TASK DESCRIPTION |
Write out the listing again, exactly as it appears below.

GIVEN DATA |
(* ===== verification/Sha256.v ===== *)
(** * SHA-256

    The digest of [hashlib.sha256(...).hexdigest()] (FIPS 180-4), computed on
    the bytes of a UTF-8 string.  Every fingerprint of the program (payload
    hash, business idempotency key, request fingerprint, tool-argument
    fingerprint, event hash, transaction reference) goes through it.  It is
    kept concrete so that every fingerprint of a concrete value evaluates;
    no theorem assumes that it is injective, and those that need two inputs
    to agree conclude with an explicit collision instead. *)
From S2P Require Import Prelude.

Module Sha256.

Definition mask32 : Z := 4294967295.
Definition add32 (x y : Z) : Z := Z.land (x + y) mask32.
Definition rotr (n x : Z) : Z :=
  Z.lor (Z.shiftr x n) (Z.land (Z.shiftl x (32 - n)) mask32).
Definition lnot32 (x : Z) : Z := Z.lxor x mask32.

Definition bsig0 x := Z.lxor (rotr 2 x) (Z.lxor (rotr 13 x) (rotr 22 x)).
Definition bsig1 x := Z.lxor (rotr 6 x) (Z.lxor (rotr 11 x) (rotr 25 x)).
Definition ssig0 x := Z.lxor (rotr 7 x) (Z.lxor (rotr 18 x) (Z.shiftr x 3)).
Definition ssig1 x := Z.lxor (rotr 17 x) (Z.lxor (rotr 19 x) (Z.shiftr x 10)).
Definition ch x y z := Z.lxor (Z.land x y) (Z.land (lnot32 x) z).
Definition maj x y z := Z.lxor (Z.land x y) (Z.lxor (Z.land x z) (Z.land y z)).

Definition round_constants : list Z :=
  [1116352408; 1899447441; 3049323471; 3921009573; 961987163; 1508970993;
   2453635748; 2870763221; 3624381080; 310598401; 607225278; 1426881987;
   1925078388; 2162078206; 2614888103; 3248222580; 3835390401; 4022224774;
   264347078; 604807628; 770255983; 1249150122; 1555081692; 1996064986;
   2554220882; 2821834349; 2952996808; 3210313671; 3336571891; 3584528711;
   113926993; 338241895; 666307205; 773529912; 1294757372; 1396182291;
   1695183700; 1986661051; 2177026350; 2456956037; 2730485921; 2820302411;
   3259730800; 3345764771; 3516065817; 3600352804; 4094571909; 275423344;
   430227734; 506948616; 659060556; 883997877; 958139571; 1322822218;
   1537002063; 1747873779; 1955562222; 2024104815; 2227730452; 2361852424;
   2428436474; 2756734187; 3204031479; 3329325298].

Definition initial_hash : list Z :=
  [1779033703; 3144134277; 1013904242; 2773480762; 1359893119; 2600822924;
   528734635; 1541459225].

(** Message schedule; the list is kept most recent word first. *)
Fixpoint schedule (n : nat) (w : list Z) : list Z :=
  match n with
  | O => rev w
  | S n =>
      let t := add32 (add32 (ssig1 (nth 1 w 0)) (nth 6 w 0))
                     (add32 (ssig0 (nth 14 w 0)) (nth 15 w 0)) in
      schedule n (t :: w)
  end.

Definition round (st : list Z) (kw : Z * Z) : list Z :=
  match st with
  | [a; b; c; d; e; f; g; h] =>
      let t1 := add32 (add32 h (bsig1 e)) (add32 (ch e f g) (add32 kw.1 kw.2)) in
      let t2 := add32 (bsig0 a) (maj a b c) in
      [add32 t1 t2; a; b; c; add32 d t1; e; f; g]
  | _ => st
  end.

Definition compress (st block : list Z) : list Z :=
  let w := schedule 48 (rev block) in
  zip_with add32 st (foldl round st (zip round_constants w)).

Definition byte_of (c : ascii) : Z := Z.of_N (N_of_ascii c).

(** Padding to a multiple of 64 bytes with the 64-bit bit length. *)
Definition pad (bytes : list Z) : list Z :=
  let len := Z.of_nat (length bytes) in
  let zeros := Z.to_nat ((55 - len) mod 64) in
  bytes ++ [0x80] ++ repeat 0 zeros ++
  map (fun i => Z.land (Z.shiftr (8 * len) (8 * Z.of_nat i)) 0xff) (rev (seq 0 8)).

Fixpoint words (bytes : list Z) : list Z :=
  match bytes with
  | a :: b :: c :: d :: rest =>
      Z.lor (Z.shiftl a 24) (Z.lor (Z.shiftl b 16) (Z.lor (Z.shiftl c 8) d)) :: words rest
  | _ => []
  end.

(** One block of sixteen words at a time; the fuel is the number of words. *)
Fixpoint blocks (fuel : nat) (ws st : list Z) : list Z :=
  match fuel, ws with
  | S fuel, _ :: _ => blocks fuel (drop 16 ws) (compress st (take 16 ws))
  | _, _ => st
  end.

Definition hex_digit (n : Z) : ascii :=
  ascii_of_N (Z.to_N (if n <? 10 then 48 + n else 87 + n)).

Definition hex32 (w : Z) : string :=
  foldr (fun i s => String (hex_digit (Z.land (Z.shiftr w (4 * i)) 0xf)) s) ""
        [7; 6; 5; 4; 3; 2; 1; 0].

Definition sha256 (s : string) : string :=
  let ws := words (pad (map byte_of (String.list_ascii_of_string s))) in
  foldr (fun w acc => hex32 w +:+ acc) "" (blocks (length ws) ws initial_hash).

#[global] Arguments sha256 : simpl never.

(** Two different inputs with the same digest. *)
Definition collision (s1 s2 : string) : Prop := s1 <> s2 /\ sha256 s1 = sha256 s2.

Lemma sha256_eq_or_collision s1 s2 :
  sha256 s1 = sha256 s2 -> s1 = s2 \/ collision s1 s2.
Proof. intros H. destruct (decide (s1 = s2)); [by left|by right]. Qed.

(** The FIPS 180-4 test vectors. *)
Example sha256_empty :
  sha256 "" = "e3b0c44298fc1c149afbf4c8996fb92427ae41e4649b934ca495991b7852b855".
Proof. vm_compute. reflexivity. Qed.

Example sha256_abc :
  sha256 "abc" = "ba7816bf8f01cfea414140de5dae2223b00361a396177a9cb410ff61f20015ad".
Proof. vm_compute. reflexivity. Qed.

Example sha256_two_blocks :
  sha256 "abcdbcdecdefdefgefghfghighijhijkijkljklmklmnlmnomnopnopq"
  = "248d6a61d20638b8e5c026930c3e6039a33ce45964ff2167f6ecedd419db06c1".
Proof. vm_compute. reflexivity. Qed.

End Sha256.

COMPLETED TASK |
(* ===== verification/Sha256.v ===== *)
(** * SHA-256

    The digest of [hashlib.sha256(...).hexdigest()] (FIPS 180-4), computed on
    the bytes of a UTF-8 string.  Every fingerprint of the program (payload
    hash, business idempotency key, request fingerprint, tool-argument
    fingerprint, event hash, transaction reference) goes through it.  It is
    kept concrete so that every fingerprint of a concrete value evaluates;
    no theorem assumes that it is injective, and those that need two inputs
    to agree conclude with an explicit collision instead. *)
From S2P Require Import Prelude.

Module Sha256.

Definition mask32 : Z := 4294967295.
Definition add32 (x y : Z) : Z := Z.land (x + y) mask32.
Definition rotr (n x : Z) : Z :=
  Z.lor (Z.shiftr x n) (Z.land (Z.shiftl x (32 - n)) mask32).
Definition lnot32 (x : Z) : Z := Z.lxor x mask32.

Definition bsig0 x := Z.lxor (rotr 2 x) (Z.lxor (rotr 13 x) (rotr 22 x)).
Definition bsig1 x := Z.lxor (rotr 6 x) (Z.lxor (rotr 11 x) (rotr 25 x)).
Definition ssig0 x := Z.lxor (rotr 7 x) (Z.lxor (rotr 18 x) (Z.shiftr x 3)).
Definition ssig1 x := Z.lxor (rotr 17 x) (Z.lxor (rotr 19 x) (Z.shiftr x 10)).
Definition ch x y z := Z.lxor (Z.land x y) (Z.land (lnot32 x) z).
Definition maj x y z := Z.lxor (Z.land x y) (Z.lxor (Z.land x z) (Z.land y z)).

Definition round_constants : list Z :=
  [1116352408; 1899447441; 3049323471; 3921009573; 961987163; 1508970993;
   2453635748; 2870763221; 3624381080; 310598401; 607225278; 1426881987;
   1925078388; 2162078206; 2614888103; 3248222580; 3835390401; 4022224774;
   264347078; 604807628; 770255983; 1249150122; 1555081692; 1996064986;
   2554220882; 2821834349; 2952996808; 3210313671; 3336571891; 3584528711;
   113926993; 338241895; 666307205; 773529912; 1294757372; 1396182291;
   1695183700; 1986661051; 2177026350; 2456956037; 2730485921; 2820302411;
   3259730800; 3345764771; 3516065817; 3600352804; 4094571909; 275423344;
   430227734; 506948616; 659060556; 883997877; 958139571; 1322822218;
   1537002063; 1747873779; 1955562222; 2024104815; 2227730452; 2361852424;
   2428436474; 2756734187; 3204031479; 3329325298].

Definition initial_hash : list Z :=
  [1779033703; 3144134277; 1013904242; 2773480762; 1359893119; 2600822924;
   528734635; 1541459225].

(** Message schedule; the list is kept most recent word first. *)
Fixpoint schedule (n : nat) (w : list Z) : list Z :=
  match n with
  | O => rev w
  | S n =>
      let t := add32 (add32 (ssig1 (nth 1 w 0)) (nth 6 w 0))
                     (add32 (ssig0 (nth 14 w 0)) (nth 15 w 0)) in
      schedule n (t :: w)
  end.

Definition round (st : list Z) (kw : Z * Z) : list Z :=
  match st with
  | [a; b; c; d; e; f; g; h] =>
      let t1 := add32 (add32 h (bsig1 e)) (add32 (ch e f g) (add32 kw.1 kw.2)) in
      let t2 := add32 (bsig0 a) (maj a b c) in
      [add32 t1 t2; a; b; c; add32 d t1; e; f; g]
  | _ => st
  end.

Definition compress (st block : list Z) : list Z :=
  let w := schedule 48 (rev block) in
  zip_with add32 st (foldl round st (zip round_constants w)).

Definition byte_of (c : ascii) : Z := Z.of_N (N_of_ascii c).

(** Padding to a multiple of 64 bytes with the 64-bit bit length. *)
Definition pad (bytes : list Z) : list Z :=
  let len := Z.of_nat (length bytes) in
  let zeros := Z.to_nat ((55 - len) mod 64) in
  bytes ++ [0x80] ++ repeat 0 zeros ++
  map (fun i => Z.land (Z.shiftr (8 * len) (8 * Z.of_nat i)) 0xff) (rev (seq 0 8)).

Fixpoint words (bytes : list Z) : list Z :=
  match bytes with
  | a :: b :: c :: d :: rest =>
      Z.lor (Z.shiftl a 24) (Z.lor (Z.shiftl b 16) (Z.lor (Z.shiftl c 8) d)) :: words rest
  | _ => []
  end.

(** One block of sixteen words at a time; the fuel is the number of words. *)
Fixpoint blocks (fuel : nat) (ws st : list Z) : list Z :=
  match fuel, ws with
  | S fuel, _ :: _ => blocks fuel (drop 16 ws) (compress st (take 16 ws))
  | _, _ => st
  end.

Definition hex_digit (n : Z) : ascii :=
  ascii_of_N (Z.to_N (if n <? 10 then 48 + n else 87 + n)).

Definition hex32 (w : Z) : string :=
  foldr (fun i s => String (hex_digit (Z.land (Z.shiftr w (4 * i)) 0xf)) s) ""
        [7; 6; 5; 4; 3; 2; 1; 0].

Definition sha256 (s : string) : string :=
  let ws := words (pad (map byte_of (String.list_ascii_of_string s))) in
  foldr (fun w acc => hex32 w +:+ acc) "" (blocks (length ws) ws initial_hash).

#[global] Arguments sha256 : simpl never.

(** Two different inputs with the same digest. *)
Definition collision (s1 s2 : string) : Prop := s1 <> s2 /\ sha256 s1 = sha256 s2.

Lemma sha256_eq_or_collision s1 s2 :
  sha256 s1 = sha256 s2 -> s1 = s2 \/ collision s1 s2.
Proof. intros H. destruct (decide (s1 = s2)); [by left|by right]. Qed.

(** The FIPS 180-4 test vectors. *)
Example sha256_empty :
  sha256 "" = "e3b0c44298fc1c149afbf4c8996fb92427ae41e4649b934ca495991b7852b855".
Proof. vm_compute. reflexivity. Qed.

Example sha256_abc :
  sha256 "abc" = "ba7816bf8f01cfea414140de5dae2223b00361a396177a9cb410ff61f20015ad".
Proof. vm_compute. reflexivity. Qed.

Example sha256_two_blocks :
  sha256 "abcdbcdecdefdefgefghfghighijhijkijkljklmklmnlmnomnopnopq"
  = "248d6a61d20638b8e5c026930c3e6039a33ce45964ff2167f6ecedd419db06c1".
Proof. vm_compute. reflexivity. Qed.

End Sha256.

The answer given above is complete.